**WHAT YOU HAVE TO DO**
Using the listing below, retype exactly the lines starting at the one with "(b : EffectBuilder.t)" and ending at the one with "(e : ElseEffectBuilder.t)", and include both.

**SUPPLIED RECORDS**
....

Lemma X2_tied_witness :
  all_tied tied_rules ∧ all_tied tied_rules_5
  ∧ Engine.meta (Engine.evaluateConditions [] tied_rules)
    = [("f", Engine.mkEntry (Some false) None)]
  ∧ Engine.meta (Engine.evaluateConditions [] tied_rules_5)
    = [("f", Engine.mkEntry (Some true) None)].
Proof.
  assert (H1 : all_tied tied_rules).
  { intros x y Hx Hy. unfold tied_rules in *.
    repeat (apply elem_of_cons in Hx as [->|Hx]);
      try (by apply elem_of_nil in Hx);
      repeat (apply elem_of_cons in Hy as [->|Hy]);
      try (by apply elem_of_nil in Hy); reflexivity. }
  assert (H2 : all_tied tied_rules_5).
  { intros x y Hx Hy. unfold tied_rules_5 in *.
    repeat (apply elem_of_cons in Hx as [->|Hx]);
      try (by apply elem_of_nil in Hx);
      repeat (apply elem_of_cons in Hy as [->|Hy]);
      try (by apply elem_of_nil in Hy); reflexivity. }
  split_and!; [exact H1 | exact H2 | |].
  - exact (eq_trans
             (f_equal Engine.meta
                (X2_tied_rules_apply_in_declaration_order []
                   [mkRule (λ _, true) [Show "f"] None]
                   (mkRule (λ _, true) [Hide "f"] None) H1)) eq_refl).
  - exact (eq_trans
             (f_equal Engine.meta
                (X2_tied_rules_apply_in_declaration_order []
                   [mkRule (λ _, true) [Hide "f"] (Some 5%float)]
                   (mkRule (λ _, true) [Show "f"] (Some 5%float)) H2)) eq_refl).
Defined.

(** ** What a chain of builder calls produces *)

Section ChainFacts.
Import Dsl.

Lemma chain_then_spec cs :
  ∀ (b : EffectBuilder.t) (h : heap),
    EffectBuilder.effects b < List.length h →
    let bh := chain_then cs (b, h) in
    EffectBuilder.whenFn bh.1 = EffectBuilder.whenFn b
    ∧ EffectBuilder.getField bh.1 = EffectBuilder.getField b
    ∧ EffectBuilder.priority bh.1 = call_priority (EffectBuilder.priority b) cs
    ∧ EffectBuilder.effects bh.1 < List.length bh.2
    ∧ read bh.2 (EffectBuilder.effects bh.1)
      = read h (EffectBuilder.effects b)
        ++ call_effects (EffectBuilder.getField b) cs.
Proof.
  unfold chain_then. induction cs as [|c cs IH]; intros b h Hb; simpl.
  - by rewrite app_nil_r.
  - destruct c as [a|n]; simpl.
    + rewrite then_append_spec. unfold EffectBuilder.extended.
      set (arr := read h (EffectBuilder.effects b) ++ _).
      pose proof (read_alloc_new h arr) as Hnew.
      destruct (alloc h arr) as [l h'] eqn:Ha.
      assert (Hl : l < List.length h').
      { unfold alloc in Ha. injection Ha as <- <-. rewrite length_app. simpl. lia. }
      destruct (IH (EffectBuilder.mk (EffectBuilder.whenFn b) l
                      (EffectBuilder.priority b) (EffectBuilder.getField b)) h' Hl)
        as (H1 & H2 & H3 & H4 & H5).
      simpl in *. split_and!; try done.
      rewrite H5, Hnew. unfold arr. by rewrite <- (assoc_L (++)).
    + destruct (IH (EffectBuilder.withPriority b n) h Hb) as (H1 & H2 & H3 & H4 & H5).
      simpl in *. done.
Qed.

Lemma chain_else_spec ds :
  ∀ (e : ElseEffectBuilder.t) (h : heap) (acc : list ConditionEffect),
    ElseEffectBuilder.thenEffects e < ElseEffectBuilder.elseEffects e →
    ElseEffectBuilder.elseEffects e < List.length h →
    read h (ElseEffectBuilder.elseEffects e) = acc →
    let eh := chain_else ds (e, h) in
    ElseEffectBuilder.whenFn eh.1 = ElseEffectBuilder.whenFn e
    ∧ ElseEffectBuilder.priority eh.1
      = call_priority (ElseEffectBuilder.priority e) ds
    ∧ read eh.2 (ElseEffectBuilder.thenEffects eh.1)
      = read h (ElseEffectBuilder.thenEffects e)
    ∧ read eh.2 (ElseEffectBuilder.elseEffects eh.1)
      = foldl (λ acc c, match c with
                        | WithPriority _ => []
                        | Appending a =>
                            acc ++ [appended_effect (ElseEffectBuilder.getField e) a]
                        end) acc ds.
Proof.
  unfold chain_else. induction ds as [|d ds IH]; intros e h acc Hlt He Hacc; simpl.
  - done.
  - destruct d as [a|n]; simpl.
    + rewrite else_append_spec. unfold ElseEffectBuilder.pushed.
      destruct (IH e (push h (ElseEffectBuilder.elseEffects e)
                        (appended_effect (ElseEffectBuilder.getField e) a))
                  (acc ++ [appended_effect (ElseEffectBuilder.getField e) a]))
        as (H1 & H2 & H3 & H4); try done.
      * unfold push. by rewrite length_insert.
      * rewrite read_push_eq by done. by rewrite Hacc.
      * split_and!; try done. rewrite H3. apply read_push_ne. lia.
    + unfold ElseEffectBuilder.withPriority, ElseEffectBuilder.new.
      pose proof (read_alloc_new h []) as Hnew.
      pose proof (read_alloc_old h []) as Hold.
      destruct (alloc h []) as [l h'] eqn:Ha.
      assert (Hl : l = List.length h ∧ List.length h' = S (List.length h)).
      { unfold alloc in Ha. injection Ha as <- <-. rewrite length_app. simpl. lia. }
      simpl in *.
      destruct (IH (ElseEffectBuilder.mk (ElseEffectBuilder.whenFn e)
                      (ElseEffectBuilder.thenEffects e) (Some n)
                      (ElseEffectBuilder.getField e) l) h' [])
        as (H1 & H2 & H3 & H4); simpl; try done; try lia.
      split_and!; try done. rewrite H3. apply Hold. lia.
Qed.

End ChainFacts.

(** X3.  [when(P).c1...cn.toRules()] yields one rule: its predicate is
    [Boolean(P(values))], its effects are those of the appending calls in
    call order, with selectors resolved to dotted paths, and its priority
    is that of the last [withPriority] call, if any. *)
Theorem X3_chain_accumulates_effects_in_call_order
    (predicate : FieldValueMap → jsval) (cs : list Dsl.Call) (h : Dsl.heap) :
  then_rules predicate cs h
  = [ mkRule (λ values, ToBoolean (predicate values))
        (call_effects true cs) (call_priority None cs) ].
Proof.
  unfold then_rules, then_rules_in, Dsl.when_.
  pose proof (read_alloc_new h []) as Hnew.
  destruct (Dsl.alloc h []) as [l h'] eqn:Ha.
  assert (Hl : l < List.length h').
  { unfold Dsl.alloc in Ha. injection Ha as <- <-. rewrite length_app. simpl. lia. }
  destruct (chain_then_spec cs
              (Dsl.EffectBuilder.mk (λ values, ToBoolean (predicate values)) l None true)
              h' Hl) as (H1 & H2 & H3 & H4 & H5).
  simpl in *. unfold Dsl.rule_in. simpl. rewrite H1, H3, H5, Hnew. done.
Qed.

(** X4.  [when(P).cs.else().ds.toRules()] yields the rule of the chain
    [cs] and its negation; the second rule holds only the effects appended
    after the last [withPriority] of [ds]: [withPriority] on the builder
    [else()] returns starts from an empty else-effect array, so the else
    effects appended before it are lost.  Both rules have the priority of
    the last [withPriority] of the two chains. *)
Theorem X4_else_chain_keeps_effects_since_last_priority
    (predicate : FieldValueMap → jsval) (cs ds : list Dsl.Call) (h : Dsl.heap) :
  else_rules predicate cs ds h
  = [ mkRule (λ values, ToBoolean (predicate values))
        (call_effects true cs) (call_priority (call_priority None cs) ds);
      mkRule (Dsl.invertWhen (λ values, ToBoolean (predicate values)))
        (effects_since_priority true ds)
        (call_priority (call_priority None cs) ds) ].
Proof.
  unfold else_rules, Dsl.when_.
  pose proof (read_alloc_new h []) as Hnew.
  destruct (Dsl.alloc h []) as [l h'] eqn:Ha.
  assert (Hl : l < List.length h').
  { unfold Dsl.alloc in Ha. injection Ha as <- <-. rewrite length_app. simpl. lia. }
  destruct (chain_then_spec cs
              (Dsl.EffectBuilder.mk (λ values, ToBoolean (predicate values)) l None true)
              h' Hl) as (H1 & H2 & H3 & H4 & H5).
  simpl in Hnew, H1, H2, H3, H4, H5. rewrite Hnew in H5. simpl in H5.
  set (bh := Dsl.chain_then cs _) in *.
  unfold Dsl.else_, Dsl.ElseEffectBuilder.new.
  pose proof (read_alloc_new bh.2 []) as Hnew2.
  pose proof (read_alloc_old bh.2 []) as Hold2.
  destruct (Dsl.alloc bh.2 []) as [l2 h2] eqn:Ha2.
  assert (Hl2 : l2 = List.length bh.2 ∧ List.length h2 = S (List.length bh.2)).
  { unfold Dsl.alloc in Ha2. injection Ha2 as <- <-. rewrite length_app. simpl. lia. }
  simpl in Hnew2, Hold2.
  destruct (chain_else_spec ds
              (Dsl.ElseEffectBuilder.mk (Dsl.EffectBuilder.whenFn bh.1)
                 (Dsl.EffectBuilder.effects bh.1) (Dsl.EffectBuilder.priority bh.1)
                 (Dsl.EffectBuilder.getField bh.1) l2) h2 [])
    as (E1 & E2 & E3 & E4); simpl; try done; try lia.
  simpl in E1, E2, E3, E4. unfold Dsl.rule_in. simpl.
  rewrite E1, E2, E3, E4, H1, H2, H3, Hold2, H5 by lia. done.
Qed.

(** ** Dotted paths: segments, parents and children *)

Lemma append_nil (b : string) : "" +:+ b = b.
Proof. reflexivity. Qed.

Lemma append_cons x (a b : string) : String x a +:+ b = String x (a +:+ b).
Proof. reflexivity. Qed.

Lemma append_assoc' (a b c : string) : (a +:+ b) +:+ c = a +:+ (b +:+ c).
Proof.
  induction a as [|x a IH]; rewrite ?append_nil, ?append_cons; [done | by f_equal].
Qed.

Lemma prefix_append (a b : string) : String.prefix a (a +:+ b) = true.
Proof.
  induction a as [|x a IH]; rewrite ?append_nil, ?append_cons; simpl;
    [by destruct b|].
  destruct (ascii_dec x x); [done|congruence].
Qed.

Lemma prefix_inv (a b : string) :
  String.prefix a b = true → ∃ c, b = a +:+ c.
Proof.
  revert b. induction a as [|x a IH]; intros b H.
  - by exists b.
  - destruct b as [|y b]; simpl in H; [done|].
    destruct (ascii_dec x y) as [->|]; [|done].
    destruct (IH b H) as [c ->]. by exists c.
Qed.

Lemma split_dot_no_dot seg : no_dot seg = true → split_dot seg = [seg].
Proof.
  induction seg as [|c seg IH]; simpl; [done|].
  destruct (Ascii.eqb c "."); simpl; [done|]. intros H. by rewrite IH.
Qed.

Lemma split_dot_append a b :
  split_dot (a +:+ "." +:+ b) = split_dot a ++ split_dot b.
Proof.
  induction a as [|c a IH]; [done|].
  rewrite (append_cons c a). simpl.
  rewrite IH. destruct (Ascii.eqb c "."); [done|].
  pose proof (split_dot_nonempty a). by destruct (split_dot a).
Qed.

Lemma join_dot_snoc l x : l ≠ [] → join_dot (l ++ [x]) = join_dot l +:+ "." +:+ x.
Proof.
  induction l as [|p l IH]; [done|]. intros _.
  destruct l as [|q r]; [done|].
  change ((p :: q :: r) ++ [x]) with (p :: q :: (r ++ [x])).
  rewrite !join_dot_cons. change (q :: r ++ [x]) with ((q :: r) ++ [x]).
  rewrite IH by done. by rewrite !append_assoc'.
Qed.

Lemma split_join props :
  props ≠ [] → Forall (λ p, no_dot p = true) props →
  split_dot (join_dot props) = props.
Proof.
  induction props as [|p l IH]; [done|]. intros _ Hall.
  apply Forall_cons in Hall as [Hp Hl].
  destruct l as [|q r]; [by apply split_dot_no_dot|].
  rewrite join_dot_cons, split_dot_append, IH, split_dot_no_dot by done. done.
Qed.

Lemma removelast_snoc {A} (l : list A) x : removelast (l ++ [x]) = l.
Proof. apply removelast_last. Qed.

....

**ANSWER SECTION**
  ∀ (b : EffectBuilder.t) (h : heap),
    EffectBuilder.effects b < List.length h →
    let bh := chain_then cs (b, h) in
    EffectBuilder.whenFn bh.1 = EffectBuilder.whenFn b
    ∧ EffectBuilder.getField bh.1 = EffectBuilder.getField b
    ∧ EffectBuilder.priority bh.1 = call_priority (EffectBuilder.priority b) cs
    ∧ EffectBuilder.effects bh.1 < List.length bh.2
    ∧ read bh.2 (EffectBuilder.effects bh.1)
      = read h (EffectBuilder.effects b)
        ++ call_effects (EffectBuilder.getField b) cs.
Proof.
  unfold chain_then. induction cs as [|c cs IH]; intros b h Hb; simpl.
  - by rewrite app_nil_r.
  - destruct c as [a|n]; simpl.
    + rewrite then_append_spec. unfold EffectBuilder.extended.
      set (arr := read h (EffectBuilder.effects b) ++ _).
      pose proof (read_alloc_new h arr) as Hnew.
      destruct (alloc h arr) as [l h'] eqn:Ha.
      assert (Hl : l < List.length h').
      { unfold alloc in Ha. injection Ha as <- <-. rewrite length_app. simpl. lia. }
      destruct (IH (EffectBuilder.mk (EffectBuilder.whenFn b) l
                      (EffectBuilder.priority b) (EffectBuilder.getField b)) h' Hl)
        as (H1 & H2 & H3 & H4 & H5).
      simpl in *. split_and!; try done.
      rewrite H5, Hnew. unfold arr. by rewrite <- (assoc_L (++)).
    + destruct (IH (EffectBuilder.withPriority b n) h Hb) as (H1 & H2 & H3 & H4 & H5).
      simpl in *. done.
Qed.

Lemma chain_else_spec ds :
  ∀ (e : ElseEffectBuilder.t) (h : heap) (acc : list ConditionEffect),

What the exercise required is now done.